Q: Why have a center devoted to this issue in the first place?

Dr. Reede: One of our goals has been to create a new framework in which diversity in science is embedded in everything we do – in our teaching, research and service.  Historically, diversity and increasing minority individuals pursuing careers in medicine and science have been viewed as add-on considerations.  We’re saying that diversity inclusion needs to be an integral part of how we approach medicine and biomedical science because of its broad implications for the workforce and human capital.  It’s not just an extra effort.  It is part of the fabric of who we are.  Diversity, equity, and social justice are also tied to the country’s economic viability.  If we do not capture the potential of our best and brightest, if we leave behind the talent that exists across all populations, then ultimately we all lose out.
 
Q: What is Converge and what is it doing to foster this mission?

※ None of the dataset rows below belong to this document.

(** The kernel around the probe.  The errnos of [errno.h] and the error
    pointers of [linux/err.h] come first: a [struct clk *] is an integer
    here, and nothing is assumed of the three macros but what a theorem
    states.  Then the services the probe calls: [devm_kzalloc] gives
    memory for a table of [n] clocks or fails; [devm_clk_register] returns
    a [struct clk *], which may depend on the registrations made before;
    [of_clk_add_provider] returns 0 or an errno for the clock array it is
    given.  The clock framework does not write the driver's clocks while
    it registers one. *)
Record kernel : Type := Kernel {
  ENODEV : Z;
  EINVAL : Z;
  ENOMEM : Z;
  ENOENT : Z;
  ERR_PTR : Z -> Z;
  IS_ERR : Z -> bool;
  PTR_ERR : Z -> Z;
  devm_kzalloc : nat -> bool;
  devm_clk_register : list (ptr * Z) -> ptr -> Z;
  of_clk_add_provider : list Z -> Z
}.

(** The entries of the array handed to the provider: the error pointer of
    [-ENOENT] where the table has no clock, a clock that is no error
    pointer elsewhere. *)
Definition entry_ok (k : kernel) (q x : Z) : Prop :=
  if q =? 0 then x = ERR_PTR k (- ENOENT k) else IS_ERR k x = false.

(** The clocks of table [t] that are not [NULL] are clock objects. *)
Definition table_present (t : list ptr) (s : system) : Prop :=
  Forall (fun q => q <> 0 -> is_Some (clks (sys_world s) !! q)) t.

Definition set_rpm (h : ptr) (c : clk_smd_rpm) : clk_smd_rpm :=
  Clk (rpm_res_type c) (rpm_key c) (rpm_clk_id c) (active_only c) (enabled c)
      (branch c) (peer c) (rate c) h.

(** The clocks after [->rpm = h] for the entries [qs] of a table that are
    not [NULL]. *)
Definition bound (h : ptr) (qs : list ptr) (m : gmap Z clk_smd_rpm)
    : gmap Z clk_smd_rpm :=
  foldl (fun m q => if q =? 0 then m else alter (set_rpm h) q m) m qs.

(** The registrations [log] made after the registrations [before] hold
    what [devm_clk_register] returned: each clock is paired with the
    [struct clk *] the kernel gave for it, called with the registrations
    made until then. *)
Definition answered (k : kernel) (before log : list (ptr * Z)) : Prop :=
  forall i q x,
    log !! i = Some (q, x) ->
    x = devm_clk_register k (before ++ take i log) q.

(** Between [s] and [s'] every clock of table [t] was bound to the handle
    [h] and registered, in the order of the table and without an error
    pointer, and [out] is the array of the clocks registered, as
    [clks[i] = clk] fills it: the registrations made are the entries of
    the table that are not [NULL], each paired with the slot of [out] at
    the same index, and every such slot holds what [devm_clk_register]
    returned for that entry. *)
Definition registered_all (k : kernel) (h : ptr) (t : list ptr)
    (s s' : system) (out : list Z) : Prop :=
  exists log,
    sys_registered s' = sys_registered s ++ log /\
    map fst log = filter (fun q => q <> 0) t /\
    Forall (fun e => IS_ERR k (snd e) = false) log /\
    answered k (sys_registered s) log /\
    Forall2 (entry_ok k) t out /\
    log = filter (fun e => fst e <> 0) (zip t out) /\
    clks (sys_world s') = bound h t (clks (sys_world s)).

(** ** Sample kernels and devices *)

(** A transport that accepts every call. *)
Definition accepting : list (rpm_msg * Z) -> rpm_msg -> Z := fun _ _ => 0.

(** Errnos and error pointers as in [errno.h] and [linux/err.h] (an error
    pointer is an address in the last 4095), memory at hand, every
    registration giving a clock, every provider accepted. *)
Definition linux : kernel :=
  Kernel 19 22 12 2 (fun e => e)
         (fun p => (-4095 <=? p) && (p <? 0)) (fun p => p)
         (fun _ => true) (fun _ q => 1000 + Z.abs q) (fun _ => 0).


(** A device with the RPM handle 100 and a table of the four sample
    clocks, with a gap. *)
Definition rpmcc : platform_device := Pdev 100 (Some [1; 2; 0; 3; 4]).

(** The system at boot: no clock registered, no provider. *)
Definition at_boot : system := System boot [] None.

(** The sample clocks with both branch clocks enabled. *)
Definition xo_both : world :=
  World (<[1 := set_enabled true xo]>
           (<[2 := set_enabled true xo_a]> (clks boot))) [].

(** ** Conditions on the clocks and on the rates *)

(** Every clock's peer is a clock, whose peer is the first one again:
    the shape the [DEFINE_CLK_SMD_RPM] macros give the static clocks. *)
Definition linked (m : gmap Z clk_smd_rpm) : Prop :=
  forall q c, m !! q = Some c -> peer <$> m !! peer c = Some q.

(** A call that concerns the resource of clock [c] and no other: the
    clock's RPM handle, resource type and id, and a buffer of 12 bytes
    that starts with the clock's key and the length 4. *)
Definition addressed_to (c : clk_smd_rpm) (m : rpm_msg) : Prop :=
  msg_rpm m = rpm c /\ msg_type m = rpm_res_type c /\
  msg_id m = rpm_clk_id c /\
  take 4 (msg_buf m) = cpu_to_le32 (rpm_key c) /\
  take 4 (drop 4 (msg_buf m)) = cpu_to_le32 4 /\
  length (msg_buf m) = 12%nat /\ msg_count m = 12.

(** The first call of a trace addresses the active set, the second the
    sleep set, and the second carries no more than the first. *)
Definition sleep_at_most_active (tr : list (rpm_msg * Z)) : Prop :=
  forall ma ea ms es,
    tr !! 0%nat = Some (ma, ea) -> tr !! 1%nat = Some (ms, es) ->
    msg_state ma = QCOM_SMD_RPM_ACTIVE_STATE /\
    msg_state ms = QCOM_SMD_RPM_SLEEP_STATE /\
    voted_value ms <= voted_value ma.

(** Two clocks vote for the same resource in the same way. *)
Definition same_resource (c p : clk_smd_rpm) : Prop :=
  rpm c = rpm p /\ rpm_res_type c = rpm_res_type p /\
  rpm_clk_id c = rpm_clk_id p /\ rpm_key c = rpm_key p /\
  branch c = branch p.

Section Driver.

(** Width of [unsigned long]: 32 on msm8974 and apq8084, 64 on msm8916. *)
Variable BITS_PER_LONG : Z.

(** The transport, [qcom_rpm_smd_write], is outside the driver.  Its
    return value is taken as any function of the calls made before and
    of the present call: 0 for success, a negative errno otherwise. *)
Variable qcom_rpm_smd_write : list (rpm_msg * Z) -> rpm_msg -> Z.
(** * MedRAX tutorial script ([tutorial_poc.py]): a verified model

    The script prints a fixed sequence of banners and pre-formatted text
    blocks to standard output and exits.  This development embeds the
    script as it is written: Python [str] values are byte strings (the
    UTF-8 encoding of the source literals), [print] is the only effect,
    and every function of the script is a computation in a small monad
    that threads the standard output stream and propagates exceptions. *)

From Stdlib Require Import String Ascii List ZArith Lia Bool Arith.
Import ListNotations.
Local Open Scope string_scope.

(** ** Python string primitives used by the script *)

Module Py.

(** The line feed written by [print] and denoted by the escape
    sequence backslash-n in the source. *)
Definition nl : string := String (ascii_of_nat 10) EmptyString.

(** The double quote and the backslash, which occur inside the printed
    text blocks. *)
Definition dq : string := String (ascii_of_nat 34) EmptyString.
Definition bs : string := String (ascii_of_nat 92) EmptyString.

(** [s * n] on strings. *)
Fixpoint str_mul (s : string) (n : nat) : string :=
  match n with
  | O => EmptyString
  | S n' => s ++ str_mul s n'
  end.

(** [s.center(width, fillchar)], as CPython pads: when padding is
    needed, [left = marg / 2 + (marg & width & 1)] fill characters go to
    the left and the remaining ones to the right.  The script centers
    ASCII text only, so the length in bytes is the length in code
    points. *)
Definition center (s : string) (width : nat) (fillchar : ascii) : string :=
  let len := String.length s in
  if Nat.leb width len then s
  else
    let marg := width - len in
    let left := marg / 2 + Nat.land (Nat.land marg width) 1 in
    let fill := String fillchar EmptyString in
    str_mul fill left ++ s ++ str_mul fill (marg - left).

(** The concatenation of a list of strings. *)
Fixpoint cat (ls : list string) : string :=
  match ls with
  | [] => EmptyString
  | l :: ls' => l ++ cat ls'
  end.
(* ===== verification/_CoqProject ===== *)
-Q . S2P
Prelude.v
BytesCodec.v
Rlp.v
Nibbles.v
Mpt.v
MptInv.v
MptInsert.v
MptDelete.v
MptMap.v
MptHash.v
MptCache.v
MptWire.v
MptProof.v
MptTries.v
MptCover.v
EthState.v
StateShape.v
MptWitness.v
NitroTypes.v
Db.v
Accumulator.v
AccRecovery.v
Merkle.v
Network.v
EventsHash.v
BlobCodec.v
BlobPayload.v
BlobRoundtrip.v
WitnessDb.v
Executor.v
Enclave.v
EnclaveBatch.v
EnclaveEncodings.v
EnclaveLoop.v
EnclaveSafety.v
Sp1.v
Interaction.v
Text.v
RollupClient.v
Rbf.v
RbfSpec.v
RbfTermination.v
Orchestrator.v
Startup.v
OrchestratorLoop.v
OrchestratorSafety.v
OrchestratorRuns.v
L1Listener.v
L1ListenerSpec.v
Hub.v
HubSpec.v
Driver.v
DriverLoop.v
DriverSpec.v
Reader.v
CborSpec.v
Validator.v
NitroVerifier.v
ValidatorSpec.v
Frames.v
ProxyDb.v
Attestation.v
AttestationSpec.v
AttestationRuns.v
ProxyEnclave.v
ProxyEnclaveSpec.v
ProxyServer.v
ChallengeSpec.v
ChallengeInput.v
WitnessCover.v
HostDb.v
HostExecutor.v
HostSpec.v
RpcDb.v
RpcSpec.v
SigningClient.v
SigningSpec.v
Kms.v
Genesis.v
GenesisSpec.v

Dr. Reede: Converge, for which Macy provided initial funding, has undertaken a number of activities to expand a knowledge base on diversity in biomedical and behavioral sciences.  Converge is attempting to assemble, catalogue, and index thousands of resources on this topic and its work has led to new inter- and cross-disciplinary work to frame the issue of diversity and inclusion.  While there have been many programs created to enhance diversity in the health professions, few of these programs have been fully   evaluated or studied to determine their success or failure.  We hope through our efforts we can shed light on what and how programs work, create a database that is broadly available, and showcase lessons and best practices that can guide others. Ultimately, we want to be a resource for researchers, policymakers and practitioners interested in increasing workforce diversity. 

Q: The Center for the Study of Diversity in Science, Converge, addresses the success of programs designed to increase minority presence in the biomedical workforce.  Why is it so important to measure success?

Dr. Reede:  Understanding what works was clearly a vacuum that needed to be filled.  Funders, policy makers and others were asking for it. Macy has been involved and concerned with issues of diversity long before this grant and in some ways it makes sense that an organization that has been committed to diversity, equity, and justice is the same organization that helped create the foundation we needed to move forward in this next century.  If you think about where discussions in medicine and biomedicine are today – everything is evidence based.  The same should hold true for how we approach efforts to integrate diversity in these areas.